We human animals are an irrepressibly symbolic species. So much so that any thing can represent almost anything else. A cloth flag, a firecracker or a slogan can represent a social order. A piece of bread or an animal can represent a god. The bottom of a shoe can represent a harsh put-down.
We endow some of our things with a special significance, such that we deem them “sacred.” I struggle to define what is sacred, but Jonathan Haidt gives us a big clue: sacred things seem to be the opposite of things that disgust us. But there usually seems to be something more to those thing that are the most sacred; there usually seems to be a public declaration or at least an implicit group acquiescence that the thing is sacred.
By recognizing things to be sacred, we seem to endow them with other-worldly significance; with heavenly significant. Once a thing is declared “sacred,” it would be disgusting and, indeed, immoral to consider compromising with regard to that thing.
So here we are, in a nation where half of the national politicians have declared that no-tax-increases is a sacred proposition. This means that there shall be no negotiation regarding this stance.

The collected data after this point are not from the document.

(* ===== verification/Main.v ===== *)
(** [src/main.c]: [main] on the boot processor and [mpenter] on the others.

    The state is that of every component: the process table over the rest of the kernel
    ([Kernel]), the processor's segment registers and interrupt controller, the I/O
    interrupt controller, console, disk and buffer cache, and the BIOS's tables.
    A device routine's request for an interrupt goes to the I/O controller.  [main] ends
    where it calls [scheduler]; messages are left out. *)

From Stdlib Require Import ZArith Lia.
From stdpp Require Import base list strings gmap.
From S2P Require Import Prelude Kstring Spinlock Kalloc Vm Blk Log Sleeplock Bio Fs Pipe File Proc Syscall Trap Kernel Console Ide Mp Rtc.
From S2P Require Import Asm Seg Lapic Start VmSpace.
Local Open Scope Z_scope.

(** A processor: its segments, its interrupt controller, its flag. *)
Record cpust := mkCpust { c_segs : segs; c_lap : lap; c_started : bool }.
Abbreviation CPM := (M cpust).
Definition on_segs {A} (m : M segs A) : CPM A := zoom c_segs (fun x s => mkCpust x (c_lap s) (c_started s)) m.
Definition on_lap {A} (m : M lap A) : CPM A := zoom c_lap (fun x s => mkCpust (c_segs s) x (c_started s)) m.

Record sys := mkSys {
  s_ps : Proc.pstate kern;
  s_cpu : cpust;
  s_others : nat -> bool;
  s_mp : mpstate;
  s_io : ioapic;
  s_cons : cons;
  s_ide : ide;
  s_idt : list gatedesc;
  s_kpgdir : Z;
}.
Abbreviation YM := (M sys).

Definition set_ps x s := mkSys x (s_cpu s) (s_others s) (s_mp s) (s_io s) (s_cons s) (s_ide s) (s_idt s) (s_kpgdir s).
Definition set_cpu x s := mkSys (s_ps s) x (s_others s) (s_mp s) (s_io s) (s_cons s) (s_ide s) (s_idt s) (s_kpgdir s).
Definition set_mp x s := mkSys (s_ps s) (s_cpu s) (s_others s) x (s_io s) (s_cons s) (s_ide s) (s_idt s) (s_kpgdir s).
Definition set_io x s := mkSys (s_ps s) (s_cpu s) (s_others s) (s_mp s) x (s_cons s) (s_ide s) (s_idt s) (s_kpgdir s).
Definition set_cons x s := mkSys (s_ps s) (s_cpu s) (s_others s) (s_mp s) (s_io s) x (s_ide s) (s_idt s) (s_kpgdir s).
Definition set_ide x s := mkSys (s_ps s) (s_cpu s) (s_others s) (s_mp s) (s_io s) (s_cons s) x (s_idt s) (s_kpgdir s).
Definition set_idt x s := mkSys (s_ps s) (s_cpu s) (s_others s) (s_mp s) (s_io s) (s_cons s) (s_ide s) x (s_kpgdir s).
Definition set_kpgdir x s := mkSys (s_ps s) (s_cpu s) (s_others s) (s_mp s) (s_io s) (s_cons s) (s_ide s) (s_idt s) x.

Definition kmem_of (s : sys) : kmem := km (env (s_ps s)).
Definition set_kmem (k : kmem) (s : sys) : sys := set_ps (set_env (set_km k (env (s_ps s))) (s_ps s)) s.

Definition on_ps {A} (m : M (Proc.pstate kern) A) : YM A := zoom s_ps set_ps m.
Definition on_kern {A} (m : M kern A) : YM A := on_ps (call m).
Definition on_km {A} (m : M kmem A) : YM A := zoom kmem_of set_kmem m.
Definition on_cpu {A} (m : CPM A) : YM A := zoom s_cpu set_cpu m.
Definition on_io {A} (m : M ioapic A) : YM A := zoom s_io set_io m.
(** [startothers] works on the pages, the controller and the flags. *)
Definition on_bsp {A} (m : M bsp A) : YM A :=
  zoom (fun s => mkBsp (kmem_of s) (c_lap (s_cpu s)) (s_others s))
       (fun b s => let s1 := set_kmem (bkm b) s in
          mkSys (s_ps s1) (mkCpust (c_segs (s_cpu s)) (blap b) (c_started (s_cpu s))) (bstarted b)
                (s_mp s) (s_io s) (s_cons s) (s_ide s) (s_idt s) (s_kpgdir s)) m.
(** [mpinit] sets the variable [lapic]. *)
Definition on_mp {A} (m : M mpstate A) : YM A :=
  zoom s_mp (fun x s => let l := c_lap (s_cpu s) in
    set_mp x (set_cpu (mkCpust (c_segs (s_cpu s)) (mkLap (Mp.lapic x) (lregs l) (busy l) (sent l) (lports l) (lmem l)) (c_started (s_cpu s))) s)) m.

(** Calls of [ioapicenable]. *)
Fixpoint enable (l : list (Z * Z)) : M ioapic unit :=
  match l with
  | [] => ret tt
  | (irq, cpu) :: l' => Rtc.ioapicenable irq cpu ;; enable l'
  end.
Definition on_cons {A} (m : M cons A) : YM A :=
  old <- gets (fun s => irqs (s_cons s)) ;;
  r <- zoom s_cons set_cons m ;;
  new <- gets (fun s => irqs (s_cons s)) ;;
  on_io (enable (drop (length old) new)) ;;
  ret r.
Definition on_ide {A} (m : M ide A) : YM A :=
  old <- gets (fun s => ide_irqs (s_ide s)) ;;
  r <- zoom s_ide set_ide m ;;
  new <- gets (fun s => ide_irqs (s_ide s)) ;;
  on_io (enable (drop (length old) new)) ;;
  ret r.

Section Main.
(** What the linker fixes: the image, the addresses of the processor's tables, of the
    assembly entry points and of the code for the other processors.  [delay] and
    [answers] are those of [Lapic] and [Start]; [fuel] bounds the waits and the reading
    of the BIOS's table. *)
Context (im : image) (gdt_addr idt_addr : Z) (trapret forkret_addr : Z) (vectors : nat -> Z).
Context (other_start other_size mpenter_addr pgdir_addr : Z) (delay : Z -> nat) (answers : nat -> nat) (fuel : nat).

(** [pinit] of [proc.c] and the locks [tvinit] and [fileinit] set up are open to begin
    with. *)
Definition pinit : M (Proc.pstate kern) unit := modify (fun s => set_held (filter (fun l => l <> LPtable) (held s)) s).
Definition init_ticks : M (Proc.pstate kern) unit := modify (fun s => set_held (filter (fun l => l <> LTicks) (held s)) s).

(** Up to the call of [scheduler]. *)
Definition mpmain : CPM unit :=
  on_segs (Seg.idtinit idt_addr) ;;
  modify (fun s => mkCpust (c_segs s) (c_lap s) true).

Definition mpenter (kpgdir : Z) : CPM unit :=
  on_segs (Seg.switchkvm kpgdir) ;;
  on_segs (Seg.seginit gdt_addr) ;;
  on_lap (lapicinit delay fuel) ;;
  mpmain.

(** [mycpu()] is [cpus[0]]: [NCPU] is 1, so the table of processors has no other
    entry, and on a machine whose local APIC id is not the one in it [mycpu] panics
    (as it does in [seginit] before, see [Spinlock.mycpu]); this is the start of a
    machine on which it does not. *)
Definition main : YM unit :=
  on_km (kinit1 (kend im) (kend im) (Kalloc.P2V (4 * 1024 * 1024))) ;;
  r <- on_km (kvmalloc (kend im) (kdata im)) ;;
  modify (set_kpgdir (fst r)) ;;
  on_cpu (on_segs (Seg.switchkvm (fst r))) ;;
  on_mp (mpinit fuel) ;;
  on_cpu (on_lap (lapicinit delay fuel)) ;;
  on_cpu (on_segs (Seg.seginit gdt_addr)) ;;
  on_cpu (on_lap picinit) ;;
  id <- gets (fun s => Mp.ioapicid (s_mp s)) ;;
  on_io (ioapicinit id) ;;
  on_cons consoleinit ;;
  on_cons uartinit ;;
  on_ps pinit ;;
  modify (set_idt (tvinit vectors)) ;;
  on_ps init_ticks ;;
  on_ide (onbc binit) ;;
  on_kern fileinit ;;
  n <- gets (fun s => ncpu (s_mp s)) ;;
  on_ide (ideinit n) ;;
  ids <- gets (fun s => take (Z.to_nat (ncpu (s_mp s))) (apicids (s_mp s))) ;;
  on_bsp (startothers other_start other_size mpenter_addr pgdir_addr delay answers fuel 0 ids) ;;
  on_km (kinit2 (kend im) (Kalloc.P2V (4 * 1024 * 1024)) (Kalloc.P2V PHYSTOP)) ;;
  on_ps (@userinit _ (kernel_env im) trapret forkret_addr) ;;
  on_cpu mpmain.
End Main.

Unless it is realized that this sacred proposition conflicts with other sacred propositions. At that point, we can proceed to negotiate, it would seem.
Thus, I’m sitting here tonight, wondering what “sacred” value which will be impinged by the failure to raise taxes has any chance of being used for negotiating a tax increase. I don’t know whether there is such a thing at this time. It seems like no-new-taxes is not only sacred to the conservatives, but super-sacred. No-new-taxes is godly. It might not be proper, ever, to compromise on no-new-taxes. Even if the failure to raise taxes keeps children from getting decent education or health care. Based on the past 10 years, even the “need” to start a new war cannot justify increased taxes. Thus, we have a string of expensive wars we are unwilling to fund.
And thus we are watching dramatic theater in Congress. We are watching a plot that doesn’t seem to have a resolution or, for many of us, a purpose.